"""

(* Events among which the only frame leaving the program is a snapshot
   of [f]. *)
Definition only_snapshots_of (f : Frame) (es : list Event) : Prop :=
  Forall (λ e, match e with
               | WriterWrite _ _ | Imshow _ _ => False
               | Imwrite _ g => g = f
               | _ => True
               end) es.

Definition only_prints (es : list Event) : Prop :=
  Forall (λ e, match e with Print _ => True | _ => False end) es.

(* Pixel coordinates that exist in [f]. *)
Definition in_frame (f : Frame) (pt : Point) : Prop :=
  0 ≤ pt.1 < f.(cols) ∧ 0 ≤ pt.2 < f.(rows).

(* A detection whose box has ordered corners inside [f]. *)
Definition valid_detection (f : Frame) (det : Detection) : Prop :=
  let '(x1, y1, x2, y2) := det.(bbox) in
  x1 ≤ x2 ∧ y1 ≤ y2 ∧ in_frame f (x1, y1) ∧ in_frame f (x2, y2).

(* The shape YYYYMMDD_HHMMSS. *)
Definition is_digit (c : ascii) : bool :=
  (48 <=? nat_of_ascii c)%nat && (nat_of_ascii c <=? 57)%nat.

Fixpoint all_digits (s : string) : bool :=
  match s with
  | EmptyString => true
  | String c rest => is_digit c && all_digits rest
  end.

Definition stamp_shape (s : string) : bool :=
  (String.length s =? 15)%nat
  && all_digits (substring 0 8 s)
  && String.eqb (substring 8 1 s) "_"
  && all_digits (substring 9 6 s).

(* Strings of exactly two, or exactly four, decimal digits. *)
Definition two_digits (s : string) : bool :=
  match s with
  | String a (String b EmptyString) => is_digit a && is_digit b
  | _ => false
  end.

Definition four_digits (s : string) : bool :=
  match s with
  | String a (String b (String c (String d EmptyString))) =>
      is_digit a && is_digit b && is_digit c && is_digit d
  | _ => false
  end.

(* A date and time of the years 1000 to 9999. *)
Definition plausible (d : datetime) : Prop :=
  (1000 ≤ d.(year) < 10000 ∧ d.(month) < 100 ∧ d.(day) < 100
   ∧ d.(hour) < 100 ∧ d.(minute) < 100 ∧ d.(second) < 100)%N.

(** ** Sample inputs *)

Module Sample.

(* A text extent of 11 pixels per character, 13 high, baseline 6. *)
Definition text_size (text : string) (font : Z) (scale : Q) (thickness : Z)
  : (Z * Z) * Z :=
  ((11 * Z.of_nat (String.length text), 13), 6).

(* A camera that accepted 640x480 but negotiated 15 frames per second. *)
Definition capture : VideoCapture :=
  {| device := 0; opened := true; prop_width := 640; prop_height := 480;
     prop_fps := 15; backend_name := "V4L2" |}.

Definition handler : CameraHandler :=
  {| camera_id := 0; cap := Some capture; is_opened := true |}.

Definition coco : gmap Z string := {[ 0 := "person" ]}.

Definition yolo : ObjectDetector :=
  {| model_path := Config.MODEL_PATH; model := Some {| names := coco |};
     class_names := coco; fps := 0; frame_count := 0; start_time := 0 |}.

Definition system : ObjectDetectionSystem :=
  {| camera := handler; detector := yolo; is_running := true;
     video_writer := None |}.

Definition blank : World := {| arrays := ∅; next_id := 0; trace := [] |}.

(* A person found at the top edge of the frame. *)
Definition person_box : RawBox :=
  {| xyxy := (107 # 10, 0%Q, 1002 # 10, 200%Q); conf := 73 # 100; cls := 0 |}.

Definition person : Detection :=
  {| bbox := (10, 0, 100, 200); confidence := 73 # 100; class_id := 0;
     class_name := "person" |}.

Definition image : Frame :=
  {| rows := 480; cols := 640; payload := 7; drawn := [] |}.

Definition moment : datetime :=
  {| year := 2024; month := 3; day := 9; hour := 14; minute := 5; second := 0 |}.

(* A tick on which everything works, with the given answers of the
   model, the writer and the keyboard. *)
Definition tick (infer : InferOutcome) (write : WriteOutcome) (key : Z) : Tick :=
  {| t_read := ReadReturns true (Some (480, 640, 7%nat));
     t_reopen := OpenReady 640 480 15 "V4L2";
     t_infer := infer;
     t_clock := (1 # 2, 1 # 2)%Q;
     t_write := write;
     t_key := key;
     t_now := moment |}.

(* A tick on which the device read fails. *)
Definition lost (reopen : OpenOutcome) : Tick :=
  {| t_read := ReadReturns false None;
     t_reopen := reopen;
     t_infer := InferReturns [];
     t_clock := (1 # 2, 1 # 2)%Q;
     t_write := WriteOk;
     t_key := -1;
     t_now := moment |}.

"""

◆ **What to work on**: Each line of the data should be transcribed exactly.

◆ **Exercise result**:
(* Events among which the only frame leaving the program is a snapshot
   of [f]. *)
Definition only_snapshots_of (f : Frame) (es : list Event) : Prop :=
  Forall (λ e, match e with
               | WriterWrite _ _ | Imshow _ _ => False
               | Imwrite _ g => g = f
               | _ => True
               end) es.

Definition only_prints (es : list Event) : Prop :=
  Forall (λ e, match e with Print _ => True | _ => False end) es.

(* Pixel coordinates that exist in [f]. *)
Definition in_frame (f : Frame) (pt : Point) : Prop :=
  0 ≤ pt.1 < f.(cols) ∧ 0 ≤ pt.2 < f.(rows).

(* A detection whose box has ordered corners inside [f]. *)
Definition valid_detection (f : Frame) (det : Detection) : Prop :=
  let '(x1, y1, x2, y2) := det.(bbox) in
  x1 ≤ x2 ∧ y1 ≤ y2 ∧ in_frame f (x1, y1) ∧ in_frame f (x2, y2).

(* The shape YYYYMMDD_HHMMSS. *)
Definition is_digit (c : ascii) : bool :=
  (48 <=? nat_of_ascii c)%nat && (nat_of_ascii c <=? 57)%nat.

Fixpoint all_digits (s : string) : bool :=
  match s with
  | EmptyString => true
  | String c rest => is_digit c && all_digits rest
  end.

Definition stamp_shape (s : string) : bool :=
  (String.length s =? 15)%nat
  && all_digits (substring 0 8 s)
  && String.eqb (substring 8 1 s) "_"
  && all_digits (substring 9 6 s).

(* Strings of exactly two, or exactly four, decimal digits. *)
Definition two_digits (s : string) : bool :=
  match s with
  | String a (String b EmptyString) => is_digit a && is_digit b
  | _ => false
  end.

Definition four_digits (s : string) : bool :=
  match s with
  | String a (String b (String c (String d EmptyString))) =>
      is_digit a && is_digit b && is_digit c && is_digit d
  | _ => false
  end.

(* A date and time of the years 1000 to 9999. *)
Definition plausible (d : datetime) : Prop :=
  (1000 ≤ d.(year) < 10000 ∧ d.(month) < 100 ∧ d.(day) < 100
   ∧ d.(hour) < 100 ∧ d.(minute) < 100 ∧ d.(second) < 100)%N.

(** ** Sample inputs *)

Module Sample.

(* A text extent of 11 pixels per character, 13 high, baseline 6. *)
Definition text_size (text : string) (font : Z) (scale : Q) (thickness : Z)
  : (Z * Z) * Z :=
  ((11 * Z.of_nat (String.length text), 13), 6).

(* A camera that accepted 640x480 but negotiated 15 frames per second. *)
Definition capture : VideoCapture :=
  {| device := 0; opened := true; prop_width := 640; prop_height := 480;
     prop_fps := 15; backend_name := "V4L2" |}.

Definition handler : CameraHandler :=
  {| camera_id := 0; cap := Some capture; is_opened := true |}.

Definition coco : gmap Z string := {[ 0 := "person" ]}.

Definition yolo : ObjectDetector :=
  {| model_path := Config.MODEL_PATH; model := Some {| names := coco |};
     class_names := coco; fps := 0; frame_count := 0; start_time := 0 |}.

Definition system : ObjectDetectionSystem :=
  {| camera := handler; detector := yolo; is_running := true;
     video_writer := None |}.

Definition blank : World := {| arrays := ∅; next_id := 0; trace := [] |}.

(* A person found at the top edge of the frame. *)
Definition person_box : RawBox :=
  {| xyxy := (107 # 10, 0%Q, 1002 # 10, 200%Q); conf := 73 # 100; cls := 0 |}.

Definition person : Detection :=
  {| bbox := (10, 0, 100, 200); confidence := 73 # 100; class_id := 0;
     class_name := "person" |}.

Definition image : Frame :=
  {| rows := 480; cols := 640; payload := 7; drawn := [] |}.

Definition moment : datetime :=
  {| year := 2024; month := 3; day := 9; hour := 14; minute := 5; second := 0 |}.

(* A tick on which everything works, with the given answers of the
   model, the writer and the keyboard. *)
Definition tick (infer : InferOutcome) (write : WriteOutcome) (key : Z) : Tick :=
  {| t_read := ReadReturns true (Some (480, 640, 7%nat));
     t_reopen := OpenReady 640 480 15 "V4L2";
     t_infer := infer;
     t_clock := (1 # 2, 1 # 2)%Q;
     t_write := write;
     t_key := key;
     t_now := moment |}.

(* A tick on which the device read fails. *)
Definition lost (reopen : OpenOutcome) : Tick :=
  {| t_read := ReadReturns false None;
     t_reopen := reopen;
     t_infer := InferReturns [];
     t_clock := (1 # 2, 1 # 2)%Q;
     t_write := WriteOk;
     t_key := -1;
     t_now := moment |}.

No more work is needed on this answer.